Le 13 août 2017, M. Caïd Essebsi annonçant sa volonté d’inscrire l’égalité successorale dans la loi.
La loi sur l’égalité successorale actuellement en préparation, en Tunisie, ne va rien changer dans la réalité. Ce n’est qu’un leurre pour les femmes qui croient bénéficier bientôt d’un droit nouveau, mais il n’en est rien car, en tout état de cause, le dernier mot appartient à celui qui lègue ses biens.
Par Radhia Saïdani *
L’annonce du président de la République, Béji Caïd Essebsi, de proposer la rédaction d’une loi proposant l’égalité dans l’héritage a vivement fait réagir la société tunisienne. D’un côté, les partisans ou plutôt les partisanes, et de l’autre, les hommes, qui on le comprend ne veulent pas renoncer à une partie de leur héritage. L’argument premier des opposants est alors d’ordre religieux, le système actuel prenant ses sources des versets du Saint Coran.
Ça ne va rien changer dans la réalité
Or, cette loi ne va pas à l’encontre des paroles de Dieu. En effet, cette loi n’a qu’une valeur supplétive de volonté, c’est-à-dire qu’en l’absence de dispositions précises du défunt quant à la réparation de ses biens, celle-ci s’appliquera.
Autrement-dit, rien n’empêche ce dernier, de rédiger son testament selon les préconisations de sa religion. Ce qui serait fâcheux, serait d’imposer une répartition égale alors même que le défunt en a décidé autrement.
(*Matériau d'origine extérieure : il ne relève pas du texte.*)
(* ===== verification/FakeCluster.v ===== *)
(** * The fake Memgraph behind the Connector

    The rest of fake_memgraph_test.go: the connections it hands out, the views it answers and
    the settings it keeps, as an environment that answers the Memgraph effects of a pass. A
    run is [served] when the fake gave every answer it can give; what Kubernetes answers
    stays open. The theorems run whole registration and settings passes against it. The
    password of each dial, which no effect shows, is not kept, and what the setters of a test
    arrange is a value of [fakeSetup] or of the state. *)

From S2P Require Import Prelude GoStrings GoErrors K8s Api Client Planner PlanRun FakeMemgraph Convergence Effects Settings.
From S2P Require Import Volumes Rollout Resources Topology Flags Vector Workloads Monitoring Expectations Status World.
From S2P Require Import Exposure Apply ExposurePass Events SettingsPass Replicas VolumePass FlagClasses Connections Registration.

(** ** Definitions *)

(** A client [Connect] handed out. *)
Record fakeSession := mkFakeSession { fc_address : string; fc_closed : bool }.

(** What a test arranges, and the operator does not change. *)
Record fakeSetup := mkFakeSetup {
  fs_staleViews : gmap string (list Instance);
  fs_behind : gmap string Z;
  fs_connectErr : option error;
  fs_unreachable : gmap string bool;
  fs_coordinatorSettingsUnknown : bool;
  fs_configUnknown : bool;
  fs_configByAddress : gmap string (gmap string string);
  fs_rejected : gmap string error
}.

Record fakeMemgraph := mkFakeMemgraph {
  fm_instances : list Instance;
  fm_connectAttempts : Z;
  fm_tlsConnectAttempts : Z;
  fm_settings : gmap string (gmap string string);
  fm_settingsReads : gmap string Z;
  fm_coordinatorSettings : option (gmap string string);
  fm_knownFlags : option (gmap string string);
  fm_executed : list string;
  fm_clients : list fakeSession
}.

Definition newFakeMemgraph : fakeMemgraph := mkFakeMemgraph [] 0 0 ∅ ∅ None None [] [].

Definition baselineConfig : gmap string string :=
  {[ "log_level" := "INFO"; "log_retention_days" := "35"; "log_file" := "/var/lib/memgraph/logs/memgraph.log";
     "query_execution_timeout_sec" := "600"; "storage_snapshot_interval" := "300"; "storage_snapshot_on_exit" := "true";
     "memory_limit" := "0"; "bolt_num_workers" := "0"; "query_modules_directory" := "/usr/lib/memgraph/query_modules";
     "experimental_enabled" := ""; "bolt_port" := "7687" ]}.

Definition baselineCoordinatorSettings : gmap string string :=
  {[ "enabled_reads_on_main" := "false"; "sync_failover_only" := "true"; "max_failover_replica_lag" := "10";
     "max_replica_read_lag" := "10"; "deltas_batch_progress_size" := "1000"; "instance_down_timeout_sec" := "5";
     "instance_health_check_frequency_sec" := "1"; "global_read_only" := "false" ]}.

Definition startupLicense : string := "license-the-pods-started-with".
Definition startupOrganization : string := "Memgraph Test".

Definition baselineSettings : gmap string string :=
  {[ "enterprise.license" := startupLicense; "organization.name" := startupOrganization;
     "aws.access_key" := ""; "aws.secret_key" := ""; "aws.region" := ""; "aws.endpoint_url" := "";
     "log.level" := "INFO"; "log.to_stderr" := "true"; "query.timeout" := "600"; "storage.snapshot.interval" := "300" ]}.

Section state.
Implicit Types (s : fakeMemgraph).

Definition with_clients (attempts tls : Z) (clients : list fakeSession) s : fakeMemgraph :=
  mkFakeMemgraph (fm_instances s) attempts tls (fm_settings s) (fm_settingsReads s) (fm_coordinatorSettings s)
    (fm_knownFlags s) (fm_executed s) clients.
Definition with_settings (settings : gmap string (gmap string string)) (reads : gmap string Z) s : fakeMemgraph :=
  mkFakeMemgraph (fm_instances s) (fm_connectAttempts s) (fm_tlsConnectAttempts s) settings reads
    (fm_coordinatorSettings s) (fm_knownFlags s) (fm_executed s) (fm_clients s).
Definition with_coordinatorSettings (settings : gmap string string) s : fakeMemgraph :=
  mkFakeMemgraph (fm_instances s) (fm_connectAttempts s) (fm_tlsConnectAttempts s) (fm_settings s) (fm_settingsReads s)
    (Some settings) (fm_knownFlags s) (fm_executed s) (fm_clients s).
Definition with_knownFlags (flags : gmap string string) s : fakeMemgraph :=
  mkFakeMemgraph (fm_instances s) (fm_connectAttempts s) (fm_tlsConnectAttempts s) (fm_settings s) (fm_settingsReads s)
    (fm_coordinatorSettings s) (Some flags) (fm_executed s) (fm_clients s).
Definition with_instances (instances : list Instance) (executed : list string) s : fakeMemgraph :=
  mkFakeMemgraph instances (fm_connectAttempts s) (fm_tlsConnectAttempts s) (fm_settings s) (fm_settingsReads s)
    (fm_coordinatorSettings s) (fm_knownFlags s) executed (fm_clients s).

(** The maps that are filled when they are first looked at. *)
Definition settingsLocked (address : string) s : fakeMemgraph * gmap string string :=
  let settings := default baselineSettings (fm_settings s !! address) in
  (with_settings (<[address := settings]> (fm_settings s)) (fm_settingsReads s) s, settings).
Definition coordinatorSettingsLocked s : fakeMemgraph * gmap string string :=
  let settings := default baselineCoordinatorSettings (fm_coordinatorSettings s) in
  (with_coordinatorSettings settings s, settings).
End state.

Section fake.
Context `{RangeOrder} (setup : fakeSetup).
Implicit Types (s : fakeMemgraph).

Definition Connect (address : string) (tls : bool) s : fakeMemgraph * (conn + error) :=
  let attempts := (fm_connectAttempts s + 1)%Z in
  let tlsAttempts := if tls then (fm_tlsConnectAttempts s + 1)%Z else fm_tlsConnectAttempts s in
  let s := with_clients attempts tlsAttempts (fm_clients s) s in
  match fs_connectErr setup with
  | Some err => (s, inr err)
  | None =>
      if (fs_unreachable setup !!? address | false) then (s, inr (refuse (address ^^ " refused the connection")))
      else (with_clients attempts tlsAttempts (fm_clients s ++ [mkFakeSession address false]) s, inl (length (fm_clients s)))
  end.

Definition closedError (address : string) : error := refuse ("connection to " ^^ address ^^ " already closed").

(** The loop over the rejected prefixes. *)
Definition rejectedBy (command : string) : option error :=
  snd <$> List.find (λ '(prefix, _), HasPrefix command prefix) (range (fs_rejected setup)).

(** The client of a connection, as the commands of FakeMemgraph.v see it: a closed one
    refuses every command. *)
Definition clientOf (session : fakeSession) s : fakeClient :=
  mkFakeClient (fc_address session) (fm_instances s)
    (λ command, if fc_closed session then Some (closedError (fc_address session)) else rejectedBy command) (fm_executed s).

(** [ShowInstances], its stale views included. *)
Definition showInstancesView (session : fakeSession) s : list Instance + error :=
  if fc_closed session then inr (closedError (fc_address session))
  else match fs_staleViews setup !! fc_address session with
       | Some stale => inl stale
       | None => ShowInstances (clientOf session s)
       end.

Definition showReplicationLag (session : fakeSession) s : list ReplicationLag + error :=
  if fc_closed session then inr (closedError (fc_address session))
  else if negb (existsb IsMain (fm_instances s)) then inl []
  else inl ((λ i, let behind := if IsMain i then 0%Z else (fs_behind setup !!? (i_Name i) | 0%Z) in
                  mkReplicationLag (i_Name i) [mkDatabaseLag "memgraph" (100 - behind) behind]) <$>
              List.filter (λ i, negb (HasPrefix (i_Name i) coordinatorNamePrefix)) (fm_instances s)).

Definition showSettings (session : fakeSession) s : fakeMemgraph * (gmap string string + error) :=
  let address := fc_address session in
  if fc_closed session then (s, inr (closedError address))
  else
    let '(s, settings) := settingsLocked address s in
    (with_settings (fm_settings s) (<[address := ((fm_settingsReads s !!? address | 0) + 1)%Z]> (fm_settingsReads s)) s,
     inl settings).

(** [execute], for a command that changes no instance. *)
Definition executeOn (session : fakeSession) (command : string) (apply : fakeMemgraph → fakeMemgraph * option error) s
    : fakeMemgraph * option error :=
  if fc_closed session then (s, Some (closedError (fc_address session)))
  else match rejectedBy command with
       | Some err => (s, Some err)
       | None =>
           match apply s with
           | (s, Some err) => (s, Some err)
           | (s, None) =>
               (with_instances (fm_instances s) (fm_executed s ++ [fc_address session ^^ ": " ^^ command]) s, None)
           end
       end.

Definition setSetting (session : fakeSession) (name value : string) s : fakeMemgraph * option error :=
  let address := fc_address session in
  executeOn session ("SET DATABASE SETTING " ^^ Quote name ^^ " TO " ^^ Quote value) (λ s,
    let '(s, settings) := settingsLocked address s in
    if decide (settings !! name = None) then (s, Some (refuse ("Unknown setting name '" ^^ name ^^ "'")))
    else if decide (name = "log.to_stderr" ∧ value ≠ "true" ∧ value ≠ "false")
    then (s, Some (refuse ("Cannot update setting '" ^^ name ^^
                           "': Boolean value supports only 'false' or 'true' as the input.")))
    else (with_settings (<[address := <[name := value]> settings]> (fm_settings s)) (fm_settingsReads s) s, None)) s.

Definition showConfig (session : fakeSession) s : fakeMemgraph * (gmap string string + error) :=
  if fc_closed session then (s, inr (closedError (fc_address session)))
  else if fs_configUnknown setup then (s, inr (refuse (fc_address session ^^ " does not answer SHOW CONFIG")))
  else match fs_configByAddress setup !! fc_address session with
       | Some config => (s, inl config)
       | None => let flags := default baselineConfig (fm_knownFlags s) in (with_knownFlags flags s, inl flags)
       end.

Definition showCoordinatorSettings (session : fakeSession) s : fakeMemgraph * (gmap string string + error) :=
  if fc_closed session then (s, inr (closedError (fc_address session)))
  else if fs_coordinatorSettingsUnknown setup then (s, inl ∅)
  else let '(s, settings) := coordinatorSettingsLocked s in (s, inl settings).

Definition setCoordinatorSetting (session : fakeSession) (name value : string) s : fakeMemgraph * option error :=
  executeOn session ("SET COORDINATOR SETTING " ^^ Quote name ^^ " TO " ^^ Quote value) (λ s,
    let '(s, settings) := coordinatorSettingsLocked s in
    if decide (settings !! name = None) then (s, Some (refuse ("Setting " ^^ name ^^ " doesn't exist on coordinators.")))
    else if decide (name = "global_read_only" ∧ value ≠ "true" ∧ value ≠ "false")
    then (s, Some (refuse ("Invalid argument detected while trying to update setting " ^^ name)))
    else (with_coordinatorSettings (<[name := value]> settings) s, None)) s.

(** A command of a plan, run over the client of the connection. *)
Definition runCommand (session : fakeSession) (command : Command) s : fakeMemgraph * option error :=
  let '(client, r) := Run command (clientOf session s) in
  (with_instances (f_instances client) (f_executed client) s, r).

Definition closeClient (c : conn) s : fakeMemgraph :=
  with_clients (fm_connectAttempts s) (fm_tlsConnectAttempts s)
    (alter (λ session, mkFakeSession (fc_address session) true) c (fm_clients s)) s.

(** What the fake answers: nothing to an effect that is not Memgraph's. A connection that was
    never handed out has no client. *)
Definition onSession {X} (c : conn) s (f : fakeSession → fakeMemgraph * X) : fakeMemgraph * option X :=
  match fm_clients s !! c with
  | Some session => let '(s, x) := f session in (s, Some x)
  | None => (s, None)
  end.
Definition fakeAnswer {X} (e : eff X) s : fakeMemgraph * option X :=
  match e in eff X return fakeMemgraph * option X with
  | EConnect address tls => let '(s, r) := Connect address tls s in (s, Some r)
  | EClose c => (closeClient c s, Some None)
  | EShowInstances c => onSession c s (λ session, (s, showInstancesView session s))
  | EShowReplicationLag c => onSession c s (λ session, (s, showReplicationLag session s))
  | ERun c command => onSession c s (λ session, runCommand session command s)
  | EShowSettings c => onSession c s (λ session, showSettings session s)
  | ESetSetting c name value => onSession c s (λ session, setSetting session name value s)
  | EShowConfig c => onSession c s (λ session, showConfig session s)
  | EShowCoordinatorSettings c => onSession c s (λ session, showCoordinatorSettings session s)
  | ESetCoordinatorSetting c name value => onSession c s (λ session, setCoordinatorSetting session name value s)
  | _ => (s, None)
  end.

(** A trace the fake served, from [s] to [s']. *)
Definition serves (ev : event eff) s s' : Prop :=
  match ev with Event e x => s' = (fakeAnswer e s).1 ∧ ∀ y, (fakeAnswer e s).2 = Some y → x = y end.
Fixpoint served (t : list (event eff)) s s' : Prop :=
  match t with
  | [] => s' = s
  | ev :: t => ∃ s1, serves ev s s1 ∧ served t s1 s'
  end.
End fake.

(** The answer a command was refused with. *)
Definition refusal (ev : event eff) : option error :=
  match ev with Event (ERun _ _) r => r | _ => None end.
Definition unrefused (t : list (event eff)) : Prop := Forall (λ ev, refusal ev = None) t.

(** A fake as [newFakeMemgraph] leaves it: everything answers, nothing is refused out of turn. *)
Definition healthy (setup : fakeSetup) : Prop :=
  fs_staleViews setup = ∅ ∧ fs_connectErr setup = None ∧ (∀ address, (fs_unreachable setup !!? address | false) = false) ∧
  fs_rejected setup = ∅.

(** ** Lemmas: the address of a coordinator names it *)

Lemma after_last_app s c r : after_last r c = None → after_last (s ^^ String c r) c = Some r.
Proof.
  intros Hr. induction s as [|d s IH]; [by rewrite app_nil_l_s; cbn [after_last]; rewrite Hr, decide_True|]. rewrite app_cons_s. cbn [after_last]. by rewrite IH.
Qed.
Aussi, devons-nous souligner le fait que l’Etat tunisien contient en son peuple des personnes qui ont une religion autre, il serait donc injuste de leur imposer le partage de l’héritage selon les préceptes musulmans. Mais cette hypothèse ne se pose pas non plus car, comme déjà énoncé précédemment, nous restons libres de choisir la manière dont seront répartis nos biens.
Par conséquent, dans l’absolu, la déclaration du président Caïd Essebsi ne va rien changer dans la réalité. Ce geste n’est qu’un leurre pour la société féminine qui croit alors bénéficier d’un droit nouveau, mais il n’en est rien car, en tout état de cause, le dernier mot appartient défunt.
Pouvoir étatique et «pouvoir religieux»
En revanche, cela constitue une étape supplémentaire dans la preuve que le pouvoir étatique n’a pas à dépendre du «pouvoir religieux» et qu’il doit rester cantonné dans la sphère du privé. Assurément cette démarche est appréciable au niveau international et rassure sur l’évolution de notre «transition» démocratique.
Enfin, cette démarche est une preuve de notre volonté de renouer avec notre passé, lorsque nous étions des pionniers en matière de liberté et de droit de la femme.
Cependant, le résultat dépendra de rédaction de cette loi et de sa position dans la hiérarchie des normes.
* Juriste spécialiste en droit international et en droit des affaires.